### [Required action]
Your answer should be every line with the word "Definition", copied from the data below.

[Collected data]

(* ===== verification/Xv6Fds.v ===== *)
(** File descriptors, open files and pipes: the reference counts of the file
    table and the life of pipes, under [sys_dup], [sys_close] and
    [sys_pipe]. *)

From S2P Require Import Prelude Bytes Xv6Locks Xv6Pipe Xv6Fs Xv6Dir Xv6Syscall Xv6File Xv6FileIo Xv6Sysfile.

(** The descriptors that refer to file [f]. *)
Definition count (f : Z) (l : list (option Z)) : Z := Z.of_nat (length (filter (fun o => o = Some f) l)).

Lemma count_insert f l (fd : nat) o x :
  l !! fd = Some o ->
  count f (<[fd := x]> l) = count f l - (if decide (o = Some f) then 1 else 0) + (if decide (x = Some f) then 1 else 0).
Proof.
  intros H. unfold count. rewrite insert_take_drop by (by eapply lookup_lt_Some).
  rewrite <- (take_drop_middle l fd o H) at 3. rewrite !filter_app, !filter_cons, !length_app.
  case_decide; case_decide; cbn [length]; lia.
Qed.

Lemma count_bound f l : 0 <= count f l <= Z.of_nat (length l).
Proof. unfold count. pose proof (length_filter (fun o => o = Some f) l). lia. Qed.

Lemma count_pos f l (fd : nat) : l !! fd = Some (Some f) -> 0 < count f l.
Proof.
  intros H. unfold count. assert (Hin : Some f ∈ filter (fun o => o = Some f) l).
  { apply list_elem_of_filter. split; [done|]. by eapply list_elem_of_lookup_2. }
  destruct (filter _ l); [by apply elem_of_nil in Hin|]. cbn [length]. lia.
Qed.

(** The end of pipe [p] that a file is. *)
Definition is_end (v : file) (p : Z) (writable : bool) : Prop :=
  f_type v = FD_PIPE /\ f_pipe v = p /\ f_writable v = writable.

Definition end_open (pp : pipe) (writable : bool) : Z := if writable then writeopen pp else readopen pp.

Record fd_ok (s : sk) : Prop := FdOk {
  o_len : length (ofile s) = NOFILE;
  o_range : forall (fd : nat) f, ofile s !! fd = Some (Some f) -> 0 <= f < Z.of_nat (length (ftable (kst s)));
  o_ref : forall (f : nat) v, ftable (kst s) !! f = Some v -> f_ref v = count (Z.of_nat f) (ofile s);
  o_none : forall (f : nat) v, ftable (kst s) !! f = Some v -> f_ref v = 0 -> f_type v = FD_NONE;
  o_pipe : forall (f : nat) v p w, ftable (kst s) !! f = Some v -> is_end v p w ->
    exists pp, pipes (kst s) !! p = Some pp /\ end_open pp w = 1;
  o_ends : forall (f g : nat) v u p w, ftable (kst s) !! f = Some v -> ftable (kst s) !! g = Some u ->
    is_end v p w -> is_end u p w -> f = g;
  o_open : forall p pp w, pipes (kst s) !! p = Some pp -> end_open pp w <> 0 ->
    exists (f : nat) v, ftable (kst s) !! f = Some v /\ is_end v p w;
  o_live : forall p pp, pipes (kst s) !! p = Some pp -> readopen pp <> 0 \/ writeopen pp <> 0;
  o_pages : NoDup (kpages (kst s)) /\ forall p, p ∈ kpages (kst s) -> pipes (kst s) !! p = None
}.

(** ** Descriptors *)

Lemma find_fd_spec l : forall fd,
  match find_fd l fd with
  | Some r => exists j : nat, r = fd + Z.of_nat j /\ l !! j = Some None /\
      forall i : nat, (i < j)%nat -> exists f, l !! i = Some (Some f)
  | None => forall i : nat, (i < length l)%nat -> exists f, l !! i = Some (Some f)
  end.
Proof.
  induction l as [|o l IH]; intros fd; cbn [find_fd]; [intros i Hi; cbn in Hi; lia|].
  destruct o as [f|].
  - specialize (IH (fd + 1)). destruct (find_fd l (fd + 1)) as [r|].
    + destruct IH as (j & -> & Hj & Hlow). exists (S j). split; [lia|]. split; [done|].
      intros [|i] Hi; [by exists f|]. apply Hlow. lia.
    + intros [|i] Hi; [by exists f|]. apply IH. cbn in Hi. lia.
  - exists 0%nat. split; [lia|]. split; [done|]. intros i Hi. lia.
Qed.

Lemma argfd_spec s n fd f :
  argfd s n = Some (fd, f) -> exists j : nat, fd = Z.of_nat j /\ ofile s !! j = Some (Some f).
Proof.
  unfold argfd. destruct (argint (usr s) n) as [x|]; [|done]. cbn [mbind option_bind].
  destruct (Z.ltb_spec x 0); cbn [orb]; [done|]. destruct (x >=? Z.of_nat NOFILE); [done|].
  destruct (ofile s !! Z.to_nat x) as [[g|]|] eqn:E; cbn; try done. intros [= <- <-].
  exists (Z.to_nat x). split; [lia|done].
Qed.

Lemma fat_nat k (f : nat) v : ftable k !! f = Some v -> fat k (Z.of_nat f) = Ok v.
Proof. apply aget_nat. Qed.

Lemma fset_nat k (f : nat) v v' :
  ftable k !! f = Some v -> fset k (Z.of_nat f) v' = Ok (set_ftable (<[f := v']> (ftable k)) k).
Proof. intros H. rewrite (fset_Ok k (Z.of_nat f) v v' (fat_nat k f v H)). by rewrite Nat2Z.id. Qed.

(** The file behind an open descriptor. *)
Lemma open_file s (fd : nat) f :
  fd_ok s -> ofile s !! fd = Some (Some f) ->
  exists (g : nat) v, f = Z.of_nat g /\ ftable (kst s) !! g = Some v /\ 0 < f_ref v <= 16.
Proof.
  intros H Hfd. pose proof (o_range s H fd f Hfd) as Hr.
  destruct (lookup_lt_is_Some_2 (ftable (kst s)) (Z.to_nat f)) as [v Hv]; [lia|].
  exists (Z.to_nat f), v. split; [lia|]. split; [done|]. rewrite (o_ref s H _ v Hv), Z2Nat.id by lia.
  pose proof (count_pos f (ofile s) fd Hfd). pose proof (count_bound f (ofile s)) as Hb.
  rewrite (o_len s H) in Hb. unfold NOFILE in Hb. lia.
Qed.

(** File [f] of the table is an end of pipe [p]. *)
Definition ends (l : list file) (f : nat) (p : Z) (w : bool) : Prop := exists v, l !! f = Some v /\ is_end v p w.

(** A change of counts and descriptors only. *)
Lemma fd_ok_counts s s' :
  fd_ok s -> (forall f p w, ends (ftable (kst s')) f p w <-> ends (ftable (kst s)) f p w) ->
  pipes (kst s') = pipes (kst s) -> kpages (kst s') = kpages (kst s) -> length (ofile s') = NOFILE ->
  (forall (fd : nat) f, ofile s' !! fd = Some (Some f) -> 0 <= f < Z.of_nat (length (ftable (kst s')))) ->
  (forall (f : nat) v, ftable (kst s') !! f = Some v -> f_ref v = count (Z.of_nat f) (ofile s')) ->
  (forall (f : nat) v, ftable (kst s') !! f = Some v -> f_ref v = 0 -> f_type v = FD_NONE) -> fd_ok s'.
Proof.
  intros [_ _ _ _ Hpipe Hends Hopen Hlive Hpages] Hk Hp Hkp Hlen Hrange Href Hnone.
  constructor; rewrite ?Hp, ?Hkp; try done.
  - intros f v p w Hf Hend. destruct (proj1 (Hk f p w)) as (u & Hu & E); [by exists v|]. by apply (Hpipe f u p w Hu).
  - intros f g v u p w Hf Hg Hv Hu. destruct (proj1 (Hk f p w)) as (v0 & Hv0 & E); [by exists v|].
    destruct (proj1 (Hk g p w)) as (u0 & Hu0 & E'); [by exists u|]. by apply (Hends f g v0 u0 p w Hv0 Hu0).
  - intros p pp w Hpp Ho. destruct (Hopen p pp w Hpp Ho) as (f & v & Hf & Hend).
    destruct (proj2 (Hk f p w)) as (u & Hu & E); [by exists v|]. by exists f, u.
Qed.

Lemma ends_insert l (f : nat) v v' :
  l !! f = Some v -> (forall p w, is_end v' p w <-> is_end v p w) -> forall g p w, ends (<[f := v']> l) g p w <-> ends l g p w.
Proof.
  intros H E g p w. unfold ends. destruct (decide (g = f)) as [->|Hne].
  - rewrite list_lookup_insert_eq by (by eapply lookup_lt_Some). rewrite H. split.
    + intros (u & [= <-] & Hu). exists v. split; [done|]. by apply E.
    + intros (u & [= <-] & Hu). exists v'. split; [done|]. by apply E.
  - by rewrite list_lookup_insert_ne.
Qed.

(** The counts after a descriptor and a file changed. *)
Lemma counts_after s (fd g : nat) o x v v' d :
  fd_ok s -> ofile s !! fd = Some o -> ftable (kst s) !! g = Some v -> f_ref v' = f_ref v + d ->
  d = (if decide (x = Some (Z.of_nat g)) then 1 else 0) - (if decide (o = Some (Z.of_nat g)) then 1 else 0) ->
  (forall f : nat, f <> g -> o <> Some (Z.of_nat f) /\ x <> Some (Z.of_nat f)) ->
  forall (f : nat) u, <[g := v']> (ftable (kst s)) !! f = Some u -> f_ref u = count (Z.of_nat f) (<[fd := x]> (ofile s)).
Proof.
  intros H Hfd Hg Hr Hd Ho f u Hf. rewrite (count_insert _ _ fd o _ Hfd).
  pose proof (lookup_lt_Some _ _ _ Hg) as Hlt. destruct (decide (f = g)) as [->|Hne].
  - rewrite list_lookup_insert_eq in Hf by done. injection Hf as <-. rewrite Hr, (o_ref s H g v Hg). lia.
  - rewrite list_lookup_insert_ne in Hf by done. destruct (Ho f Hne) as [H1 H2].
    rewrite !decide_False by done. rewrite (o_ref s H f u Hf). lia.
Qed.

(** ** sys_dup *)

Lemma sys_dup_Ok s :
  fd_ok s ->
  exists r s', sys_dup s = Ok (r, s') /\ fd_ok s' /\
    (r = -1 /\ s' = s \/
     exists j : nat, r = Z.of_nat j /\ ofile s !! j = Some None /\
       (forall i : nat, (i < j)%nat -> exists f, ofile s !! i = Some (Some f)) /\
       exists fd f, argfd s 0 = Some (fd, f) /\ ofile s' = <[j := Some f]> (ofile s)).
Proof.
  intros H. unfold sys_dup. destruct (argfd s 0) as [[fd f]|] eqn:Ea.
  2: { exists (-1), s. split; [done|]. split; [done|]. by left. }
  destruct (argfd_spec s 0 fd f Ea) as (x & -> & Hx). destruct (open_file s x f H Hx) as (g & v & -> & Hv & Hr).
  unfold fdalloc. pose proof (find_fd_spec (ofile s) 0) as Hfd. destruct (find_fd (ofile s) 0) as [r|].
  2: { exists (-1), s. split; [done|]. split; [done|]. by left. }
  destruct Hfd as (j & -> & Hj & Hlow). rewrite Z.add_0_l. rewrite (proj2 (Z.ltb_ge _ _)) by lia. rewrite Nat2Z.id.
  unfold filedup. cbn [set_ofile kst]. rewrite (fat_nat (kst s) g v Hv), run_Ok.
  rewrite (proj2 (Z.ltb_ge _ _)) by lia. rewrite c_int_Ok by lia. rewrite run_Ok, (fset_nat (kst s) g v _ Hv), run_Ok.
  eexists _, _. split; [reflexivity|]. pose proof (lookup_lt_Some _ _ _ Hv) as Hlt. split; [|right; exists j; eauto 10].
  apply (fd_ok_counts s); cbn [set_kst set_ofile kst ofile set_ftable ftable pipes kpages]; try done.
  - by apply (ends_insert _ _ v).
  - rewrite length_insert. apply (o_len s H).
  - intros fd' f'. rewrite length_insert. destruct (decide (fd' = j)) as [->|Hne].
    + rewrite list_lookup_insert_eq by (by eapply lookup_lt_Some). intros [= <-]. lia.
    + rewrite list_lookup_insert_ne by done. apply (o_range s H).
  - apply (counts_after s j g None (Some (Z.of_nat g)) v _ 1 H Hj Hv); [done|by rewrite decide_True, decide_False|].
    intros f' Hne. split; [done|]. intros [=]. lia.
  - intros f' v'. destruct (decide (f' = g)) as [->|Hne].
    + rewrite list_lookup_insert_eq by done. intros [= <-]. cbn. lia.
    + rewrite list_lookup_insert_ne by done. apply (o_none s H).
Qed.

(** ** sys_close *)

Section close.
Context (me : Z).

### [Your response]
Definition count (f : Z) (l : list (option Z)) : Z := Z.of_nat (length (filter (fun o => o = Some f) l)).
Definition is_end (v : file) (p : Z) (writable : bool) : Prop :=
Definition end_open (pp : pipe) (writable : bool) : Z := if writable then writeopen pp else readopen pp.
Definition ends (l : list file) (f : nat) (p : Z) (w : bool) : Prop := exists v, l !! f = Some v /\ is_end v p w.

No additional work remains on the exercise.